毎月のカウンセリング会において希望者を対象で実施しています。
藤井様 :
私の嗅覚は、健常時の十分の一です。
嗅覚訓練については訓練不足です。
口石様 :
福岡のカウンセリング会では、水パイプで訓練しています。

<質問5>.プロヴォックスを留置して緊急事案はありますか?(齋藤医師)

岩瀬様 :
先日、ニュージーランドに行った時にニュージーランド在住の喉摘者に「病院が遠いので緊急時はどのよう対応しているか」質問すると、ニュージーランドでは、近くの言語聴覚士がプロヴォックスを交換してくれるそうです。
日本では、医師法が厳しいので欧米のような処理はできません。
齋藤医師 :
医師以外の医療従事者が医療行為できる法改正も将来考える必要がありますね。
佐藤医師 :
なるべく近くの耳鼻咽喉科の医師に交換してもらう体制をつくるのが良い方法ですね。

<質問6>.プロヴォックスの経済的問題について
        病院が赤字になると医療行為をしたくてもできない環境が生じる。(齋藤医師)

岩瀬様 :
厚生労働省に対して陳情活動を実施しております。平成26年4月から人工喉頭点数の見直しが決議されました。これからも患者様や病院に経済的負担がかからないように厚生労働省や市町村に対しても陳情活動を推進していきます。
(2015年6月現在、16都道府県53か所の市町村でHME(人工鼻)及び関連製品が日常生活用具として認定されました。)

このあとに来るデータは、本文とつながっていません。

(** * Financial dashboard: the metric queries of FINANCIAL.py

    The program computes its figures with SQL text sent to PostgreSQL:
    [load_general_metrics], [load_transaction_trend], [load_asset_metrics],
    [load_user_counts], [load_total_users_by_asset_type],
    [get_asset_types] and [load_user_insights].  Each query is embedded
    here as a function from a database snapshot to its result rows, clause
    by clause (FROM/JOIN, WHERE, GROUP BY, aggregates, ORDER BY), with the
    common table expressions as named definitions; [get_date_range] and
    the row selections of the pages are embedded as functions.

    Modelling conventions.
    - A table with a primary key [id] is a [gmap] from the key to the other
      columns, so [LEFT JOIN x ON x.id = e] is a lookup; [transactions] is
      a list of rows.  A derived table (a CTE) is a list and is joined with
      the generic [left_join].
    - A nullable value is an [option]; SQL comparisons are true only on
      two non-null operands, and WHERE / FILTER keep the rows on which
      their condition is true.
    - [numeric] amounts are exact rationals [Qc], and a value column of a
      result holds what the query computes.  PostgreSQL rounds a numeric
      quotient at a finite scale; the quotients of the source (fee rates,
      AVG) are kept exact here.  [pd.read_sql] then hands each value on as
      a float64: a conversion that keeps an absent value absent, and zero,
      the sign and the order of the values, but not their sums and
      differences.  So what is stated of a returned value is its absence,
      its sign or its place in the order, or the total that it is the
      float64 of ([read_value]); no statement relates the returned values
      of several aggregates by an equation.  The counts are integers
      throughout.
    - A result without ORDER BY is a list here, in the order of the table
      it is read from; the database may return its rows in any order, and
      such a result is only spoken of through its members and counts.
    - A timestamp is a number of seconds ([Z]) and a date a number of days,
      both counted from 1970-01-01.  The window bounds are dates: compared
      with a timestamp they stand for midnight of that day, compared with
      [DATE(ts)] they are days.
    - Text is a string of bytes holding UTF-8.  ILIKE folds the letters A
      to Z to a to z and leaves every other character as it is (what the
      database does to other characters depends on its locale, which the
      source does not fix); the [_] of a LIKE pattern stands for one
      character, which may take several bytes.
    - Schema: [id], [tx_type], [status], [updated_at], [amount] and
      [usd_amount] are taken as NOT NULL; [metadata], [provider_number],
      the plan references, [user_id], [plan_option], [asset_id], [name] and
      [restricted] are nullable.  Of [base_data] only the columns that the
      aggregates read are kept.
    - The [except] branches of the Python wrappers (the data source is
      unreachable or rejects the query) are outside the model. *)

From Stdlib Require Import ZArith QArith Qcanon Ascii String.
From stdpp Require Import base option list gmap strings numbers sorting.

Local Open Scope Z_scope.

(** ** SQL operators *)

Module Sql.

(** [a = b]: true only when both operands are non-null and equal. *)
Definition eq {A} (a b : option A) : Prop :=
  match a, b with
  | Some x, Some y => x = y
  | _, _ => False
  end.

(** [a != b]: true only when both operands are non-null and different. *)
Definition ne {A} (a b : option A) : Prop :=
  match a, b with
  | Some x, Some y => x ≠ y
  | _, _ => False
  end.

#[global] Instance eq_dec `{EqDecision A} (a b : option A) : Decision (eq a b).
Proof. destruct a, b; simpl; apply _. Defined.

#[global] Instance ne_dec `{EqDecision A} (a b : option A) : Decision (ne a b).
Proof. destruct a, b; simpl; apply _. Defined.

(** [COALESCE(a, b)] on two nullable operands. *)
Definition coalesce {A} (a b : option A) : option A :=
  match a with
  | Some x => Some x
  | None => b
  end.

(** [COALESCE(a, d)] with a non-null default. *)
Definition coalesce0 {A} (a : option A) (d : A) : A :=
  match a with
  | Some x => x
  | None => d
  end.

(** The non-null values of a column. *)
Definition non_null {A} (l : list (option A)) : list A := omap id l.

(** [COUNT( * )]. *)
Definition count {A} (l : list A) : nat := length l.

(** [COUNT(DISTINCT e)]: nulls are not counted. *)
Definition distinct {A} `{EqDecision A} (l : list (option A)) : list A :=
  remove_dups (non_null l).

Definition count_distinct {A} `{EqDecision A} (l : list (option A)) : nat :=
  length (distinct l).

(** [SUM(e)] over non-null numerics: null on no input row. *)
Definition sum (l : list Qc) : option Qc :=
  match l with
  | [] => None
  | _ => Some (foldr Qcplus 0%Qc l)
  end.

(** [AVG(e)] over non-null numerics: null on no input row, no division
    is attempted there. *)
Definition avg (l : list Qc) : option Qc :=
  match l with
  | [] => None
  | _ => Some (foldr Qcplus 0%Qc l / Qc_of_Z (Z.of_nat (length l)))%Qc
  end.

(** [MIN(e)] over non-null timestamps: null on no input row. *)
Definition min (l : list Z) : option Z :=
  foldr (λ x acc, Some (match acc with Some m => Z.min x m | None => x end))
        None l.

(** [a - b] on nullable numerics. *)
Definition sub (a b : option Qc) : option Qc :=
  match a, b with
  | Some x, Some y => Some (x - y)%Qc
  | _, _ => None
  end.

(** [a * c] with a non-null constant. *)
Definition scale (a : option Qc) (c : Qc) : option Qc :=
  (λ x, (x * c)%Qc) <$> a.

(** [GROUP BY key]: one group per distinct key, nulls grouped together. *)
Definition group_by {A K} `{EqDecision K} (key : A → K) (rows : list A)
  : list (K * list A) :=
  (λ k, (k, filter (λ r, key r = k) rows)) <$> remove_dups (key <$> rows).

(** [l LEFT JOIN r ON on]: every left row with each matching right row,
    or once with nulls when none matches. *)
Definition left_join {A B} (on : A → B → Prop) `{∀ a b, Decision (on a b)}
    (l : list A) (r : list B) : list (A * option B) :=
  l ≫= λ a,
    match filter (on a) r with
    | [] => [(a, None)]
    | ms => (λ b, (a, Some b)) <$> ms
    end.

(** ASCII case folding, as ILIKE applies it to pattern and text. *)
Definition lower_ascii (c : ascii) : ascii :=
  let n := nat_of_ascii c in
  if (65 <=? n)%nat && (n <=? 90)%nat then ascii_of_nat (n + 32) else c.

Fixpoint lower (s : string) : string :=
  match s with
  | EmptyString => EmptyString
  | String c s' => String (lower_ascii c) (lower s')
  end.

Fixpoint starts_with (p s : string) : bool :=
  match p, s with
  | EmptyString, _ => true
  | String a p', String b s' =>
      if decide (a = b) then starts_with p' s' else false
  | String _ _, EmptyString => false
  end.

Fixpoint contains (p s : string) : bool :=
  starts_with p s ||
  match s with
  | EmptyString => false
  | String _ s' => contains p s'
  end.

(** [text ILIKE '%marker%'] for a marker without wildcard characters: true
    when the text is non-null and has the marker as a substring, letters
    compared without regard to case. *)
Definition ilike_contains (text : option string) (marker : string) : bool :=
  match text with
  | None => false
  | Some s => contains (lower marker) (lower s)
  end.

End Sql.

(** ** Dates and timestamps *)

(** [DATE(ts)]: the day a timestamp falls on. *)
Definition date_of (ts : Z) : Z := ts `div` 86400.

(** A date parameter compared with a timestamp: midnight of that day. *)
Definition midnight (d : Z) : Z := d * 86400.

(** [ts BETWEEN :start_date AND :end_date]. *)
Definition ts_between (start_date end_date ts : Z) : Prop :=
  midnight start_date ≤ ts ∧ ts ≤ midnight end_date.

(** [DATE(ts) BETWEEN :start_date AND :end_date]. *)
Definition date_between (start_date end_date ts : Z) : Prop :=
  start_date ≤ date_of ts ∧ date_of ts ≤ end_date.

#[global] Instance ts_between_dec s e ts : Decision (ts_between s e ts).
Proof. unfold ts_between; apply _. Defined.

#[global] Instance date_between_dec s e ts : Decision (date_between s e ts).
Proof. unfold date_between; apply _. Defined.

(** ** The tables *)

Record transaction := {
  t_id : Z;
  t_tx_type : string;
  t_metadata : option string;
  t_amount : Qc;
  t_usd_amount : Qc;
  t_updated_at : Z;
  t_status : string;
  t_provider_number : option string;
  t_investment_plan_id : option Z;
  t_plan_id : option Z
}.

Record plan := {
  p_user_id : option Z;
  p_plan_option : option string
}.

Record investment_plan := {
  ip_user_id : option Z;
  ip_plan_option : option string;
  ip_asset_id : option Z
}.

Record user := {
  u_restricted : option bool
}.

Record asset := {
  a_name : option string
}.

Record database := {
  transactions : list transaction;
  investment_plans : gmap Z investment_plan;
  plans : gmap Z plan;
  users : gmap Z user;
  assets : gmap Z asset
}.

(** ** The FROM clause shared by the queries *)

(** [LEFT JOIN investment_plans ip ON ip.id = t.investment_plan_id] *)
Definition join_ip (db : database) (t : transaction) : option investment_plan :=
  t_investment_plan_id t ≫= λ i, investment_plans db !! i.

(** [LEFT JOIN plans p ON p.id = t.plan_id] *)
Definition join_p (db : database) (t : transaction) : option plan :=
  t_plan_id t ≫= λ i, plans db !! i.

(** [COALESCE(p.user_id, ip.user_id)] *)
Definition owner (db : database) (t : transaction) : option Z :=
  Sql.coalesce (join_p db t ≫= p_user_id) (join_ip db t ≫= ip_user_id).

(** [LEFT JOIN users u ON u.id = COALESCE(p.user_id, ip.user_id)];
    the row is paired with its key [u.id]. *)
Definition join_u (db : database) (t : transaction) : option (Z * user) :=
  owner db t ≫= λ i, (λ u, (i, u)) <$> users db !! i.

(** [LEFT JOIN assets a ON a.id = ip.asset_id] *)
Definition join_a (db : database) (t : transaction) : option asset :=
  join_ip db t ≫= λ ip, ip_asset_id ip ≫= λ i, assets db !! i.

(** The maintenance-fee marker searched in [t.metadata::text]. *)
Definition maintenance_marker : string := "Monthly maintenance fee deduction".

(** [CASE WHEN t.metadata::text ILIKE '%Monthly maintenance fee deduction%'
          THEN 'maintenance_fee' ELSE t.tx_type END] *)
Definition effective_type (t : transaction) : string :=
  if Sql.ilike_contains (t_metadata t) maintenance_marker
  then "maintenance_fee"
  else t_tx_type t.

(** [CASE WHEN t.investment_plan_id IS NOT NULL THEN a.name
          WHEN t.plan_id IS NOT NULL THEN p.plan_option
          ELSE NULL END] *)
Definition asset_label (db : database) (t : transaction) : option string :=
  match t_investment_plan_id t with
  | Some _ => join_a db t ≫= a_name
  | None =>
      match t_plan_id t with
      | Some _ => join_p db t ≫= p_plan_option
      | None => None
      end
  end.

(** [t.status = 'success' AND u.restricted = 'false'
     AND t.provider_number != 'Flex Dollar'] *)
Definition qualifies (db : database) (t : transaction) : Prop :=
  t_status t = "success"
  ∧ Sql.eq (join_u db t ≫= λ u, u_restricted u.2) (Some false)
  ∧ Sql.ne (t_provider_number t) (Some "Flex Dollar").

#[global] Instance qualifies_dec db t : Decision (qualifies db t).
Proof. unfold qualifies; apply _. Defined.

(** ** The CTEs of load_general_metrics and load_asset_metrics *)

(** [first_transactions]: one row per owner. *)
Record first_transaction := {
  ft_user_id : option Z;
  ft_first_transaction_date : option Z
}.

<質問7>.アメリカ国内でHME(人工鼻)やプロヴォックス交換に保険は適用されますか?
        Brian B Burkey医師に対して質問です。(齋藤医師)

Brian B Burkey医師 :

アメリカ国内では、HMEやプロヴォックス交換に対しては、保険が適用されて費用はかからないです。
歯科医療の方が、保険適用がなく費用が必要です。

最後になりましたが、今回神戸大学医学部附属病院主催の「喉頭摘出後リハビリテーションの集学的アプローチ」で患者のゲストスピーチという発言の機会を与えてくれました神戸大学医学部附属病院丹生教授、齋藤医師、四宮医師・新潟県立がんセンター新潟病院佐藤教授・がん研有明病院福島医師、中島看護師・クリーブランドクリニックBrian B Burkey医師・オランダがんセンターコリーナ言語聴覚士の皆様に感謝いたします。
また、縁の下で暖かく支援して頂きましたアトスメディカル名優スタッフ一同にお礼を申し上げます。